Trois années se sont écoulées depuis que le Niger a opéré un virage stratégique en se rapprochant de la Russie, dans l’objectif affiché de rétablir la stabilité sécuritaire après le renversement des institutions en juillet 2023. Pourtant, malgré les promesses des autorités de renforcer la lutte contre le terrorisme et les engagements pris, les violences perpétrées par les groupes armés n’ont cessé de s’intensifier, infligeant des pertes humaines considérables aux Forces de défense et de sécurité.
Les récents assauts coordonnés contre plusieurs bases militaires ont révélé l’ampleur des défis auxquels le pays est confronté. En l’espace de seventy-deux heures, au moins deux cent soixante-cinq soldats nigériens ont été tués lors d’attaques simultanées, marquant l’un des bilans les plus lourds jamais enregistrés ces dernières années.
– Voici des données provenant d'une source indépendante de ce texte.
(* ===== verification/Reference.v ===== *)
(** * Concrete instances

    A codec that satisfies [CodecLaws], an environment, and small workflow bodies
    and histories.  The closed instances of the theorems are evaluated on them. *)

From Stdlib Require Import Ascii.
From S2P Require Import Prelude Common Effects Determinism History Workflow Interceptors Runner.

(** ** A codec *)

(** Integers in binary, least significant digit first, after their sign. *)
Fixpoint encode_pos (p : positive) : string :=
  match p with
  | xH => "1"
  | xO p => String "0" (encode_pos p)
  | xI p => String "I" (encode_pos p)
  end.

Fixpoint decode_pos (s : string) : option positive :=
  match s with
  | String a s' =>
    if Ascii.eqb a "1"%char then (if str_empty s' then Some xH else None)
    else if Ascii.eqb a "0"%char then xO <$> decode_pos s'
    else if Ascii.eqb a "I"%char then xI <$> decode_pos s'
    else None
  | EmptyString => None
  end.

Definition encode_int (z : Z) : string :=
  match z with
  | Z0 => "z"
  | Zpos p => String "p" (encode_pos p)
  | Zneg p => String "n" (encode_pos p)
  end.

Definition decode_int (s : string) : option Z :=
  match s with
  | String a s' =>
    if Ascii.eqb a "z"%char then (if str_empty s' then Some 0 else None)
    else if Ascii.eqb a "p"%char then Zpos <$> decode_pos s'
    else if Ascii.eqb a "n"%char then Zneg <$> decode_pos s'
    else None
  | EmptyString => None
  end.

Lemma decode_encode_pos p : decode_pos (encode_pos p) = Some p.
Proof. induction p as [p IH|p IH|]; simpl; [by rewrite IH|by rewrite IH|done]. Qed.

Lemma decode_encode_int z : decode_int (encode_int z) = Some z.
Proof. destruct z; simpl; [done|by rewrite decode_encode_pos..]. Qed.

Definition bytes (s : string) : Payload := {| p_metadata := ∅; p_data := s |}.

#[export] Instance ref_codec : Codec := {
  ToPayload_string s := inr (bytes s);
  FromPayload_string p := inr (p_data p);
  ToPayload_int z := inr (bytes (encode_int z));
  FromPayload_int p :=
    match decode_int (p_data p) with
    | Some z => inr z
    | None => inl (DataConverterError "not an integer")
    end
}.

#[export] Instance ref_codec_laws : CodecLaws ref_codec.
Proof.
  split; simpl.
  - by intros s p [= <-].
  - intros z p [= <-]. simpl. by rewrite decode_encode_int.
  - eauto.
Qed.

(** ** An environment without interceptors or local activities *)

Definition ref_env : Env :=
  {| e_world := fun n => bytes (to_string (Z.of_nat n)); e_overruns := fun _ => false;
     e_local_activity_resolver := None; e_interceptors := []; e_failure_converter := None |}.

(** Like [ref_env], but the outside world always answers [s]. *)
Definition world_env (s : string) : Env :=
  {| e_world := fun _ => bytes s; e_overruns := fun _ => false;
     e_local_activity_resolver := None; e_interceptors := []; e_failure_converter := None |}.

Definition ref_info : WorkflowInfo :=
  {| wi_workflow_id := "wf"; wi_run_id := "run"; wi_workflow_type := "W"; wi_task_queue := "q";
     wi_ns := "default"; wi_headers := ∅ |}.

Definition ref_runner (is_replaying : bool) (h : History) (fn : Payloads -> prog) : WorkflowRunner :=
  new_runner ref_info is_replaying (ScanHistory h) fn (ps_input (ScanHistory h)).

(** ** Workflow bodies *)

Definition one_activity (_ : Payloads) : prog :=
  l <~ ExecuteActivity default_activity_options "Greet" [];
  r <~ FutureGet l;
  Return r.

(** ** Histories *)

Definition started : HistoryEvent :=
  mkEvent 1 (WorkflowExecutionStarted "W" (Proto.mkPayloads []) ∅).

(** The runner a run, a continuation or a handler leaves, for those that return. *)
Definition after_run (env : Env) (r : WorkflowRunner) : WorkflowRunner :=
  match Run env r with Val (r', _) => r' | _ => r end.

Definition after_continue (env : Env) (h : History) (r : WorkflowRunner) : WorkflowRunner :=
  match ApplyAndResume env h r with Val r' => r' | _ => r end.

Definition greeted : History :=
  [mkEvent 2 (ActivityTaskScheduled "0" "Greet");
   mkEvent 3 (ActivityTaskCompleted 2 (ToProtoPayloads [bytes "hi"]))].
(** Applying the events of a task. *)
Lemma ApplyEvents_tracks h ps r :
  well_scanned ps -> all_proper ps h -> ids_after (ps_last_event_id ps) h -> tracks ps r ->
  ps_nexus_ops_scheduled (fold_left scan1 h ps) <= nexus_seq_ r ->
  tracks (fold_left scan1 h ps) (ApplyEvents h r).
Proof.
  revert ps r. induction h as [|ev h IH]; intros ps r Hws; simpl; [done|].
  intros [Hev Hh] [Hid Hids] Ht Hnx.
  assert (Hgt : (event_id ev <=? last_event_id r) = false).
  { apply Z.leb_gt. unfold last_event_id. by rewrite (tr_last _ _ Ht). }
  rewrite Hgt. apply IH; [by apply scan1_well_scanned|done| | |].
  - unfold scan1. destruct ev as [n b]. by rewrite scan_event_last_event_id.
  - apply apply_event_tracks; [done..|]. intros Hb.
    pose proof (nexus_count_mono h (scan1 ps ev)) as Hm.
    assert (ps_nexus_ops_scheduled (scan1 ps ev) = Z.succ (ps_nexus_ops_scheduled ps)) as Hs.
    { unfold scan1. destruct ev as [n b]. simpl in Hb. subst b. done. }
    lia.
  - simpl. by rewrite (event_frame_nexus_seq _ _ (ApplyEventToState_event_frame ev r)).
Qed.

Lemma clear_commands_tracks ps r : tracks ps r -> tracks ps (clear_commands r).
Proof. intros []. constructor; try done; intros []; eauto. Qed.

(** ** Steady bodies *)

(** The calls whose answer depends on what history delivers and not on when:
    operations are started and waited for, signals are received, side effects are
    taken; nothing polls, cancels or races. *)
Definition steady_call (c : call) : bool :=
  match c with
  | ExecuteActivity _ _ _ | NewTimer _ | ExecuteNexusOperation _ _ _ _ _ | FutureGet _
  | Receive _ | Workflow.SignalExternalWorkflow _ _ _ | Workflow.UpsertSearchAttributes _
  | SideEffect | GetInfo | GetVar _ | SetVar _ _ => true
  | ExecuteChildWorkflow options _ _ => str_empty (co_id options)
  | _ => false
  end.

Inductive steady : prog -> Prop :=
| steady_return v : steady (Return v)
| steady_throw e : steady (Throw e)
| steady_step c k : steady_call c = true -> (forall a, steady (k a)) -> steady (Call c k)
| steady_handler kind name handler k : steady k -> steady (SetHandler kind name handler k).

(** ** What a live run and a replay share *)

Definition erase_future (s : FutureState) : FutureState :=
  new_future <| f_op := f_op s |> <| f_op_id := f_op_id s |>.

(** A runner without what depends on how it got where it is: the prescan, the state
    of its futures, what it produced, how often it was resumed. *)
Definition erase (r : WorkflowRunner) : WorkflowRunner :=
  r <| scan_ := empty_prescan |> <| is_replaying_ := false |> <| signal_cursor_ := ∅ |>
    <| heap_ ::= fmap erase_future |> <| commands_ := [] |> <| produced_commands_ := [] |>
    <| change_versions_ := ∅ |> <| mse_recorded_ := ∅ |> <| coroutine_ := NoCoroutine |>
    <| reads_ := 0%nat |> <| resumes_ := 0%nat |>.

(** The values the side effects of a run took. *)
Definition side_effects_of (commands : list Command) : list Payload :=
  omap (fun c => side_effect_of (echo c)) commands.

(** The side-effect values history holds once the commands of [r] are recorded. *)
Definition values_of (h : History) (r : WorkflowRunner) : list Payload :=
  ps_side_effects (ScanHistory h) ++ side_effects_of (commands_ r).

(** A runner that is being driven live, at history [h]; [before] is what its earlier
    tasks produced.  Its numbering, its records and what it sent agree. *)
Record live (h : History) (before : list CommandEvent) (r : WorkflowRunner) : Prop := {
  li_tracks : tracks (ScanHistory h) r;
  li_before : history_commands 0 h = before;
  li_ids : forall k, ids_of (kind_of k) (before ++ produced_commands_ r) =
                     label_of k (info_ r) <$> seqZ 0 (seq_of k r);
  li_seq : forall k, 0 <= seq_of k r;
  li_signals : length (ids_of CommandEvent.SignalExternalWorkflow
                        (before ++ produced_commands_ r)) = ext_signal_seq_ r;
  li_upserts : length (ids_of CommandEvent.UpsertSearchAttributes
                        (before ++ produced_commands_ r)) = upsert_seq_ r;
  li_starting : Forall (fun c => starting c = true) (commands_ r);
  li_commands : history_commands 0 (h ++ (mkEvent 0 ∘ echo <$> commands_ r)) =
                before ++ produced_commands_ r;
  li_values : length (values_of h r) = side_effect_seq_ r
}.

(** Whether the run being compared was recorded before the replay, or is the one
    that answers the current task. *)
Inductive mode := Recorded | Fresh.
Lemma greeting_lives :
  lives ref_env ref_info one_activity ([started] ++ greeted) greeting_runner
    [mk Activity "0" "Greet"] 0.
Proof.
  apply (lives_next _ _ _ [started] (after_run ref_env (ref_runner false [started] one_activity)) []
           0 greeted).
  - apply (lives_first _ _ _ _ false); [|vm_compute; reflexivity].
    exists started, [], "W", (Proto.mkPayloads []), ∅. by split_and!.
  - vm_compute. reflexivity.
  - split; [vm_compute; by split_and!|].
    exists [], [mkEvent 2 (ActivityTaskScheduled "0" "Greet")],
      [mkEvent 3 (ActivityTaskCompleted 2 (ToProtoPayloads [bytes "hi"]))].
    split_and!; [done|constructor|vm_compute; reflexivity|]. split; [|done].
    right. exists Act, "0", (recorded_future (ScanHistory ([started] ++ greeted)) Act "0").
    split_and!; vm_compute; reflexivity.
  - vm_compute. reflexivity.
Qed.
L’arrivée d’experts militaires russes et le retrait progressif des partenaires occidentaux n’ont pas suffi à inverser la tendance. Au contraire, les observateurs notent une aggravation notable de la situation depuis 2023. Les statistiques du projet ACLED confirment cette escalade : deux cent vingt-cinq attaques ont été recensées en 2023, un chiffre similaire à celui de 2022, mais accompagné d’une hausse alarmante du nombre de victimes, avec une augmentation de vingt-sept pour cent des décès liés aux violences.
une dégradation continue des indicateurs sécuritaires
Les rapports d’ACAPS, publiés ultérieurement, attestent d’une détérioration accrue de la situation. Selon leurs données, l’année 2025 a enregistré un pic historique de violences contre les populations civiles, avec plus de sept cents morts, soit plus du double du bilan établi en 2023.
Les régions du Tillabéri, du Tahoua ainsi que les zones frontalières avec le Mali et le Burkina Faso restent les épicentres des activités des groupes insurgés. Ces factions, affiliées à l’État islamique ou au Groupe de soutien à l’islam et aux musulmans (JNIM), maintiennent une pression constante sur les forces locales.
des attaques symboliques et meurtrières
Plusieurs offensives d’envergure ont marqué cette période critique : une embuscade à Tillabéri en mars 2024 a coûté la vie à vingt-trois militaires, tandis qu’en octobre 2023, plus de soixante soldats ont péri lors d’un assaut à Tabatol. Ces événements, suivis de multiples attaques contre des convois, des localités et des positions stratégiques, illustrent la capacité des groupes armés à frapper avec une violence inédite.
Face à cette réalité, les interrogations sur l’efficacité du nouveau partenariat sécuritaire du Niger se multiplient. Trois ans après le basculement diplomatique et militaire, la menace terroriste persiste, mettant à l’épreuve la résilience des institutions et la cohésion nationale.